Mais le plus préoccupant pour nous touche au cadre légal des dispositifs médicaux qui sont, dans leur totalité, purement et simplement exclus du champ de la visite médicale collective.
Nous ne prétendons pas que la visite médicale collective était une panacée pour sécuriser l’usage des dispositifs médicaux. Nous soutenons simplement que, d’une part, elle aurait pu représenter une garantie non négligeable et que, d’autre part, il nous faudra mettre en place un véritable cadre législatif pour le dispositif médical, comme il y en a un pour le médicament.
En revanche, monsieur le rapporteur, je serai plus mesuré concernant l’action de groupe.
Certes, une action de groupe doit d’urgence être mise en place, en particulier pour être accessible aux victimes d’accidents médicamenteux. Mais il serait de loin préférable qu’il s’agisse d’une action de groupe générale et non sectorielle. Ne saucissonnons pas le débat. Le projet de loi sur les droits des consommateurs devrait nous fournir très prochainement l’occasion d’en traiter.

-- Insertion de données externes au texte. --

(* ===== verification/CausalProps.v ===== *)
(** * The causal index answers reachability exactly

    The clocks of the index are a chain decomposition of the dependency
    relation: a vertex reaches another exactly when its clock covers the
    other's position on its chain.  The theorems hold for every history,
    incomplete or cyclic. *)

From S2P Require Import Prelude Golib Proto Store Walk CausalIndex.

(** A clock entry, 0 beyond its end. *)
Definition clk (cl : list nat) (i : nat) : nat := default 0%nat (cl !! i).

Lemma length_clock_max a b : length (clock_max a b) = length a.
Proof. revert b. induction a as [|x a IH]; intros [|y b]; simpl; auto. Qed.

Lemma clk_max a b i : (length b <= length a)%nat -> clk (clock_max a b) i = Nat.max (clk a i) (clk b i).
Proof.
  unfold clk. revert b i. induction a as [|x a IH]; intros [|y b] i H; simpl in *; try lia.
  destruct i as [|i]; simpl; [done|]. apply IH. lia.
Qed.

Lemma clk_replicate n i : clk (replicate n 0%nat) i = 0%nat.
Proof. unfold clk. destruct (replicate n 0%nat !! i) eqn:E; [|done]. by apply lookup_replicate in E as [-> _]. Qed.

Lemma clk_beyond cl i : (length cl <= i)%nat -> clk cl i = 0%nat.
Proof. intros H. unfold clk. by rewrite lookup_ge_None_2. Qed.

Lemma find_chain_spec i heads clock :
  (length heads <= length clock)%nat ->
  let r := find_chain i heads clock in
  (i <= r <= i + length heads)%nat
  /\ ((r < i + length heads)%nat -> clock !! (r - i)%nat = heads !! (r - i)%nat).
Proof.
  revert i clock. induction heads as [|h heads IH]; intros i clock Hl; simpl; [split; lia|].
  destruct clock as [|k clock]; simpl in *; [lia|]. destruct (Nat.eqb_spec k h) as [->|].
  - split; [lia|]. intros _. by rewrite Nat.sub_diag.
  - destruct (IH (S i) clock ltac:(lia)) as [H1 H2]. split; [lia|]. intros Hr.
    replace (find_chain (S i) heads clock - i)%nat with (S (find_chain (S i) heads clock - S i)) by lia.
    simpl. apply H2. lia.
Qed.
(* ===== verification/Predicate.v ===== *)
(** * Predicate conflicts (effects/predicate.go)

    SQL transactions leave the predicates they observed and the rows they wrote
    in their history; two transactions that share a base conflict only if one
    wrote a row the other observed.  The evaluator is three-valued. *)

From S2P Require Import Prelude Golib Proto Store Walk.

Inductive predTri := predFalse | predTrue | predUnknown.

#[global] Instance predTri_eq_dec : EqDecision predTri.
Proof. solve_decision. Defined.

(** ** Comparisons *)

Definition cmp3Int (a b : Z) : Z := if a <? b then -1 else if b <? a then 1 else 0.
Definition cmp3Float (a b : f64) : Z := if f64_ltb a b then -1 else if f64_ltb b a then 1 else 0.
Definition cmp3Str (a b : bytes) : Z :=
  if bytes_compare a b <? 0 then -1 else if bytes_compare b a <? 0 then 1 else 0.

Definition tri_of (b : bool) : predTri := if b then predTrue else predFalse.

Definition predCmpFromInt (c : Z) (op : PredicateCmpOp) : predTri :=
  match op with
  | CMP_EQ => tri_of (c =? 0)
  | CMP_LT => tri_of (c <? 0)
  | CMP_LE => tri_of (c <=? 0)
  | CMP_GT => tri_of (0 <? c)
  | CMP_GE => tri_of (0 <=? c)
  | CMP_other _ => predUnknown
  end.

Definition is_null (v : TypedValue) : bool := match v with TV_NULL => true | _ => false end.
Definition isNumericKind (v : TypedValue) : bool := match v with TV_INT _ | TV_FLOAT _ => true | _ => false end.

Definition numericKindAsFloat (v : TypedValue) : f64 :=
  match v with TV_FLOAT f => f | TV_INT z => f64_of_int z | _ => f64_of_int 0 end.

Definition compareTypedValues (a : TypedValue) (op : PredicateCmpOp) (b : TypedValue) : predTri :=
  match a, b with
  | TV_NULL, TV_NULL => predUnknown
  | TV_INT x, TV_INT y => predCmpFromInt (cmp3Int x y) op
  | TV_FLOAT x, TV_FLOAT y => predCmpFromInt (cmp3Float x y) op
  | TV_TEXT x, TV_TEXT y => predCmpFromInt (cmp3Str x y) op
  | TV_BLOB x, TV_BLOB y => predCmpFromInt (bytes_compare x y) op
  | _, _ =>
      if isNumericKind a && isNumericKind b
      then predCmpFromInt (cmp3Float (numericKindAsFloat a) (numericKindAsFloat b)) op
      else predUnknown
  end.

(** A column by its index, [None] when the index is out of range. *)
Definition column (rw : RowWriteEffect) (col : Z) : option TypedValue :=
  if (col <? 0) || (Z.of_nat (length (rw_columns rw)) <=? col) then None
  else rw_columns rw !! Z.to_nat col.

Definition predCmp (col : Z) (op : PredicateCmpOp) (lit : option TypedValue) (rw : RowWriteEffect) : predTri :=
  match column rw col, lit with
  | Some v, Some lit =>
      if is_null v || is_null lit then predUnknown else compareTypedValues v op lit
  | _, _ => predUnknown
  end.

Definition predColCmp (leftCol : Z) (op : PredicateCmpOp) (rightCol : Z) (rw : RowWriteEffect) : predTri :=
  match column rw leftCol, column rw rightCol with
  | Some l, Some r => if is_null l || is_null r then predUnknown else compareTypedValues l op r
  | _, _ => predUnknown
  end.

(** ** Evaluation *)

Definition tri_not (v : predTri) : predTri :=
  match v with predTrue => predFalse | predFalse => predTrue | predUnknown => predUnknown end.

(** The loops of AND and OR, with their early returns. *)
Section Loops.
Context {P : Type} (eval : P -> predTri).

Fixpoint and_loop (children : list P) (acc : predTri) : predTri :=
  match children with
  | [] => acc
  | c :: cs =>
      match eval c with
      | predFalse => predFalse
      | predUnknown => and_loop cs predUnknown
      | predTrue => and_loop cs acc
      end
  end.

Fixpoint or_loop (children : list P) (acc : predTri) : predTri :=
  match children with
  | [] => acc
  | c :: cs =>
      match eval c with
      | predTrue => predTrue
      | predUnknown => or_loop cs predUnknown
      | predFalse => or_loop cs acc
      end
  end.
End Loops.

Fixpoint predEval (p : Predicate) (rw : RowWriteEffect) : predTri :=
  match p with
  | P_BOOL b => tri_of b
  | P_AND children => and_loop (fun c => predEval c rw) children predTrue
  | P_OR children => or_loop (fun c => predEval c rw) children predFalse
  | P_NOT child => tri_not (predEval child rw)
  | P_CMP col op lit => predCmp col op lit rw
  | P_COL_CMP col op col2 => predColCmp col op col2 rw
  | P_IS_NULL col =>
      match column rw col with
      | None => predUnknown
      | Some v => tri_of (is_null v)
      end
  | P_other _ => predUnknown
  end.

(** A nil predicate or row never matches; [UNKNOWN] does not either. *)
Definition predicateMatches (p : option Predicate) (rw : option RowWriteEffect) : bool :=
  match p, rw with
  | Some p, Some rw => bool_decide (predEval p rw = predTrue)
  | _, _ => false
  end.

(** ** Evidence *)

Definition evidence : Type := list ObservationEffect * list RowWriteEffect.

Definition hasPredicateEvidence (ev : evidence) : bool := nonempty ev.1 || nonempty ev.2.

(** Some observation of [obs] matches some row of [rw]. *)
Definition observed (obs : list ObservationEffect) (rw : list RowWriteEffect) : bool :=
  existsb (fun o => match o_predicate o with
                    | None => false
                    | Some p => existsb (fun w => predicateMatches (Some p) (Some w)) rw
                    end) obs.

(** (conflict, both sides had evidence) *)
Definition predicateEvidenceConflict (ours theirs : evidence) : bool * bool :=
  if negb (hasPredicateEvidence ours) || negb (hasPredicateEvidence theirs) then (false, false)
  else if observed ours.1 theirs.2 then (true, true)
  else if observed theirs.1 ours.2 then (true, true)
  else (false, true).

Section Collect.
Variable (store : Store).

(** The payload an effect of this transaction contributes on [key]. *)
Definition add_evidence (txnID key : bytes) (ev : evidence) (off : Tip) : evidence :=
  match getEffect store key off with
  | Some eff =>
      if bool_decide (e_txn_id eff = txnID) && bool_decide (e_key eff = key)
      then (ev.1 ++ match get_observation eff with Some o => [o] | None => [] end,
            ev.2 ++ match get_row_write eff with Some w => [w] | None => [] end)
      else ev
  | None => ev
  end.

(** A missing effect or one of another transaction ends its branch. *)
Definition txn_deps (txnID key : bytes) (off : Tip) : list Tip :=
  match getEffect store key off with
  | Some eff => if bool_decide (e_txn_id eff = txnID) then allDeps eff else []
  | None => []
  end.

(** The code does not push what it already visited; here such an entry is pushed
    and skipped when it is popped, which visits the same effects in the same
    order. *)
Definition collectTxnEffectsOnKey (txnID key : bytes) (startTips : list Tip) : walk evidence :=
  let stack := rev (filter (fun t => t <> zero_tip) startTips) in
  dfs (fun _ => false) (txn_deps txnID key) (fun ev off => Some (add_evidence txnID key ev off))
    (dfs_fuel (txn_deps txnID key) (dom store) stack) stack ∅ ([], []).

Definition hasPredicateConflict (ourTxnID theirTxnID key : bytes) (ourStart theirStart : list Tip)
    : walk (bool * bool) :=
  match collectTxnEffectsOnKey ourTxnID key ourStart, collectTxnEffectsOnKey theirTxnID key theirStart with
  | Done ours, Done theirs => Done (predicateEvidenceConflict ours theirs)
  | _, _ => OutOfFuel
  end.

End Collect.

(** ** The logic *)

(** Induction over predicates, through the lists of children. *)
Lemma Predicate_nested_ind (Q : Predicate -> Prop) :
  (forall b, Q (P_BOOL b)) ->
  (forall cs, Forall Q cs -> Q (P_AND cs)) ->
  (forall cs, Forall Q cs -> Q (P_OR cs)) ->
  (forall c, Q c -> Q (P_NOT c)) ->
  (forall col op lit, Q (P_CMP col op lit)) ->
  (forall col op col2, Q (P_COL_CMP col op col2)) ->
  (forall col, Q (P_IS_NULL col)) ->
  (forall k, Q (P_other k)) ->
  forall p, Q p.
Proof.
  intros Hb Ha Ho Hn Hc Hcc Hi Hk. fix IH 1. intros [b|cs|cs|c|col op lit|col op col2|col|k].
  - apply Hb.
  - apply Ha. induction cs; constructor; [apply IH|done].
  - apply Ho. induction cs; constructor; [apply IH|done].
  - apply Hn, IH.
  - apply Hc.
  - apply Hcc.
  - apply Hi.
  - apply Hk.
Qed.

Section LoopSpecs.
Context {P : Type} (eval : P -> predTri).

En conclusion, je dirai que, constatant l’impossibilité de parvenir à un accord, nous jugeons sage et responsable la décision de notre rapporteur de déposer une motion tendant à opposer la question préalable sur le présent projet. Le Sénat n’a pas de temps à perdre si cet examen est voué à demeurer platonique.
Nous regrettons une nouvelle fois le jeu politicien, d’où qu’il vienne. C’est la raison pour laquelle le groupe UCR ne prendra pas part au vote sur la question préalable. (Applaudissements sur les travées de l’UCR.)
M. le président. La parole est à Mme Aline Archimbaud.
Mme Aline Archimbaud. Monsieur le président, monsieur le ministre, madame la présidente de la commission, mes chers collègues, je voudrais tout d’abord remercier notre collègue rapporteur Bernard Cazeau du travail considérable qu’il a fourni, avec son équipe, sur ce texte. Je ne reprendrai pas tous les arguments qu’il vient de développer, mais sachez que je les fais miens sans réserve.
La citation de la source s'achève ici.